Sur l'admission à l'aide juridictionnelle provisoire :

2. Par une décision du 29 juin 2022, la demande d'aide juridictionnelle de M. A... a été rejetée. Dans ces conditions, il n'y a plus lieu de statuer sur sa demande d'admission provisoire au bénéfice de l'aide juridictionnelle.
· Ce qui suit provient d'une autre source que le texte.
(** * WebDNN: backend selection ([webdnn.ts]) and the ResNet50 demo
      page with its GPU crash tracker ([scripts/resnet50.ts])

    The TypeScript sources are embedded shallowly.  Asynchronous functions
    are run to completion one after the other (the code awaits every
    promise before it goes on), so an [async] function is a computation in
    a state-and-exception monad over the JavaScript world: the heap of
    arrays, the console and the calls made to the backend classes, whose
    sources are not part of this slice and are therefore an environment. *)

From stdpp Require Import base gmap list strings pretty.
From Stdlib Require Import ZArith Lia QArith Ascii.

Local Open Scope string_scope.
Local Open Scope Z_scope.
Local Open Scope stdpp_scope.
Local Open Scope list_scope.

(** ** A fragment of JavaScript *)

Module JS.

(** References to arrays living on the heap. *)
Definition loc := positive.

(** Values of type [any] whose content the code never inspects
    (per-backend option blobs, progress callbacks). *)
Definition any := nat.

(** A value thrown by code outside the modelled file (a backend class,
    the engine, an object of the caller), by what a catch handler of the
    file can do with it.  [shown] is its string conversion, as in a
    template string, and [message] is its [message] read and converted
    the same way.  Either evaluation gives a string or throws in turn:
    reading [message] off [undefined] or [null] throws a TypeError, and
    so does converting a symbol or an object that has no [toString]. *)
Inductive foreign :=
| mkForeign (shown message : evaluation)
with evaluation :=
| Gives (s : string)
| Throws (g : foreign).

Definition shown (f : foreign) : evaluation :=
  match f with mkForeign s _ => s end.

Definition message (f : foreign) : evaluation :=
  match f with mkForeign _ m => m end.

(** Exceptions.  [Error m] is an object made by [new Error(m)] in the
    modelled file; [Foreign f] is whatever came from outside it. *)
Inductive exn :=
| Error (msg : string)
| Foreign (f : foreign).

(** One entry per call the file makes on a backend class or on a
    runner, in the order in which they are made. *)
Inductive call :=
| CallNew (backend : string) (option_ : option any)
| CallInit (backend : string)
| CallLoad (backend : string) (directory : string) (ignoreCache : bool)
           (progressCallback : option any).

(** The backend a call is made on. *)
Definition backend_of (c : call) : string :=
  match c with
  | CallNew backend _ => backend
  | CallInit backend => backend
  | CallLoad backend _ _ _ => backend
  end.

Record World := mkWorld {
  heap : gmap loc (list string);
  console : list string;
  journal : list call
}.

(** Outcome of running a computation: a value, a thrown exception, or
    the loop bound of the model was hit. *)
Inductive Result (A : Type) :=
| Return (a : A)
| Throw (ex : exn)
| OutOfFuel.
Arguments Return {A} a.
Arguments Throw {A} ex.
Arguments OutOfFuel {A}.

Definition M (A : Type) : Type := World → Result A * World.

#[export] Instance M_ret : MRet M := λ A a w, (Return a, w).
#[export] Instance M_bind : MBind M := λ A B f m w,
  match m w with
  | (Return a, w') => f a w'
  | (Throw ex, w') => (Throw ex, w')
  | (OutOfFuel, w') => (OutOfFuel, w')
  end.

Definition throw {A} (ex : exn) : M A := λ w, (Throw ex, w).

(** An evaluation that gives a string or throws. *)
Definition evaluated (v : evaluation) : M string :=
  match v with
  | Gives s => mret s
  | Throws g => throw (Foreign g)
  end.

(** String conversion of an exception, as in a template string. *)
Definition to_string (ex : exn) : M string :=
  match ex with
  | Error m => mret ("Error: " +:+ m)
  | Foreign f => evaluated (shown f)
  end.

(** [ex.message] in a template string. *)
Definition message_of (ex : exn) : M string :=
  match ex with
  | Error m => mret m
  | Foreign f => evaluated (message f)
  end.

(** [try { body } catch (ex) { handler }] *)
Definition try_catch {A} (body : M A) (handler : exn → M A) : M A := λ w,
  match body w with
  | (Throw ex, w') => handler ex w'
  | r => r
  end.

(** [console.warn(msg)] *)
Definition console_warn (msg : string) : M () := λ w,
  (Return (), mkWorld (heap w) (console w ++ [msg]) (journal w)).

Definition log_call (c : call) : M () := λ w,
  (Return (), mkWorld (heap w) (console w) (journal w ++ [c])).

Definition get_journal : M (list call) := λ w, (Return (journal w), w).

(** Array literals and the [Array.prototype] methods the sources use. *)
Definition contents (a : loc) (w : World) : list string := heap w !!! a.

Definition new_array (xs : list string) : M loc := λ w,
  let a := fresh (dom (heap w)) in
  (Return a, mkWorld (<[a := xs]> (heap w)) (console w) (journal w)).

Definition array_length (a : loc) : M nat := λ w,
  (Return (length (contents a w)), w).

(** [a.slice()]: a fresh array with the same elements. *)
Definition array_slice (a : loc) : M loc := λ w, new_array (contents a w) w.

(** [a.concat(ys)]: a fresh array; [a] itself is left as it is. *)
Definition array_concat (a : loc) (ys : list string) : M loc := λ w,
  new_array (contents a w ++ ys) w.

Fixpoint index_from (i : Z) (x : string) (xs : list string) : Z :=
  match xs with
  | [] => -1
  | y :: ys => if decide (y = x) then i else index_from (i + 1) x ys
  end.

(** [xs.indexOf(x)] on the elements. *)
Definition indexOf (x : string) (xs : list string) : Z := index_from 0 x xs.

Definition array_indexOf (a : loc) (x : string) : M Z := λ w,
  (Return (indexOf x (contents a w)), w).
Sur la régularité de l'ordonnance attaquée :

3. Aux termes de l'article L. 611-1 du code de l'entrée et du séjour des étrangers et du droit d'asile : " L'autorité administrative peut obliger un étranger à quitter le territoire français lorsqu'il se trouve dans les cas suivants : (...) / 4° La reconnaissance de la qualité de réfugié ou le bénéfice de la protection subsidiaire a été définitivement refusé à l'étranger ou il ne bénéficie plus du droit de se maintenir sur le territoire français en application des articles L. 542-1 et L. 542-2, à moins qu'il ne soit titulaire de l'un des documents mentionnés au 3° ;5° Le comportement de l'étranger qui ne réside pas régulièrement en France depuis plus de trois mois constitue une menace pour l'ordre public ; (...) ". Aux termes de l'article L. 614-6 de ce même code : " Lorsque la décision portant obligation de quitter le territoire français n'est pas assortie d'un délai de départ volontaire, le président du tribunal administratif peut être saisi dans le délai de quarante-huit heures suivant la notification de la mesure. Il est statué sur ce recours selon la procédure et dans les délais prévus, selon le fondement de la décision portant obligation de quitter le territoire français, aux articles L. 614-4 ou L. 614-5. "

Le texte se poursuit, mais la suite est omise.